The task
Extract all lines that hold "error" from the records below.

Information shown
Lemma hart_table_exact_witness :
  exists t', pal_hart_create_info_table (Some madt2) (Some rhct1) (mk_hart_table 0 (replicate 4 entry0))
             = Done t' /\ filled t' [rintc0 5; rintc0 9].
Proof.
  destruct (hart_table_exact madt2 rhct1 [rintc0 5; rintc0 9] (mk_hart_table 0 (replicate 4 entry0))) as (t' & E & Hf & _).
  - discriminate.
  - repeat split; reflexivity.
  - reflexivity.
  - reflexivity.
  - vm_compute; lia.
  - reflexivity.
  - exists t'. split; [exact E|exact Hf].
Defined.

Definition table2 : HART_INFO_TABLE :=
  mk_hart_table 2 [fill_entry 0 (rintc0 5) entry0; fill_entry 1 (rintc0 9) entry0; entry0].
Definition state2 : val_state := set_g_hart_info_table (Some table2) state0.

Lemma table2_filled : filled table2 [rintc0 5; rintc0 9].
Proof.
  split; [done|]. intros [|[|k]] x Hx; simpl in Hx; try done; injection Hx as <-;
    eexists; split; try reflexivity; by vm_compute.
Qed.

Lemma hart_index_roundtrip_witness : returns (val_hart_get_index_mpid 9) state2 1 state2.
Proof.
  refine (proj2 (hart_index_roundtrip [rintc0 5; rintc0 9] table2 state2 1 (rintc0 9)
                   eq_refl table2_filled _ eq_refl)).
  apply (bool_decide_unpack _). vm_compute. exact I.
Defined.

(** ** Accessors past the table *)

(** the guards of the hart accessors let one index too many through: at
    [index = num_of_hart] none of them reports an error; each returns the field
    of the memory after the last hart, and has undefined behaviour when the
    allocation ends there.  From [num_of_hart + 1] on the id accessor reports
    FAIL and returns its error value. *)
Theorem hart_accessors_past_end s t :
  g_hart_info_table s = Some t -> 0 <= num_of_hart t ->
  (forall e, at_index (hart_info t) (num_of_hart t) = Some e ->
     returns (val_hart_get_mpid_index (num_of_hart t)) s (hart_id e) s /\
     returns (val_hart_get_isa_string (num_of_hart t)) s (Some (isa_string e)) s /\
     returns (val_hart_get_mmu_type (num_of_hart t)) s (mmu_type e) s) /\
  (at_index (hart_info t) (num_of_hart t) = None ->
     val_hart_get_mpid_index (num_of_hart t) s = Undefined /\
     val_hart_get_isa_string (num_of_hart t) s = Undefined /\
     val_hart_get_mmu_type (num_of_hart t) s = Undefined) /\
  (forall i, num_of_hart t < i ->
     exists c, returns (val_hart_get_mpid_index i) s 0xFFFFFF (set_console c s)).
Proof.
  intros Ht Hn.
  unfold returns, val_hart_get_mpid_index, val_hart_get_isa_string, val_hart_get_mmu_type,
    hart_table, gets, bind. rewrite Ht. simpl. rewrite Z.ltb_irrefl. split_and!.
  - intros e ->. done.
  - intros ->. done.
  - intros i Hi. destruct (Z.ltb_spec (num_of_hart t) i); [|lia].
    destruct (quiet_report i (RESULT_FAIL 0 0xFF) None ltac:(by right) s) as ([] & c & ->).
    by exists c.
Qed.

Lemma hart_accessors_past_end_witness : returns (val_hart_get_mpid_index 2) state2 0 state2.
Proof.
  exact (proj1 (proj1 (hart_accessors_past_end state2 table2 eq_refl ltac:(vm_compute; discriminate))
           entry0 eq_refl)).
Defined.

(** the usable test of an RINTC structure: for the flag words ACPI
    defines (bits 0 and 1) the walk accepts a hart exactly when it is enabled
    or online capable; [ONLINE_CAP_BIT] compares instead of shifting, so that a
    word with only a reserved bit set is accepted as well. *)
Theorem usable_flags flags :
  0 <= flags ->
  (flags < 4 -> usable flags = Z.testbit flags 0 || Z.testbit flags 1) /\
  (4 <= flags -> usable flags = true).
Proof.
  intros H0. unfold usable, ENABLED_BIT, ONLINE_CAP_BIT. split; intros H.
  - assert (flags = 0 \/ flags = 1 \/ flags = 2 \/ flags = 3) as [->|[->|[->| ->]]] by lia; done.
  - destruct (Z.ltb_spec 1 flags); [|lia]. simpl. by rewrite orb_true_r.
Qed.

Lemma usable_flags_witness : usable 2 = true /\ usable 0 = false /\ usable 4 = true.
Proof.
  split_and!.
  - exact (proj1 (usable_flags 2 ltac:(lia)) ltac:(lia)).
  - exact (proj1 (usable_flags 0 ltac:(lia)) ltac:(lia)).
  - exact (proj2 (usable_flags 4 ltac:(lia)) ltac:(lia)).
Defined.

(** ** Cleaning a range reaches every byte of it *)

Lemma cache_line_pow2 ctr : exists k, 1 <= k <= 16 /\ cache_line ctr = 2 ^ k.
Proof.
  unfold cache_line. rewrite land_15. exists (1 + Z.shiftr ctr 16 mod 16).
  pose proof (Z.mod_pos_bound (Z.shiftr ctr 16) 16 ltac:(lia)).
  split; [lia|]. rewrite Z.shiftl_mul_pow2, Z.pow_add_r by lia. done.
Qed.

Final answer
    [index = num_of_hart] none of them reports an error; each returns the field
    FAIL and returns its error value. *)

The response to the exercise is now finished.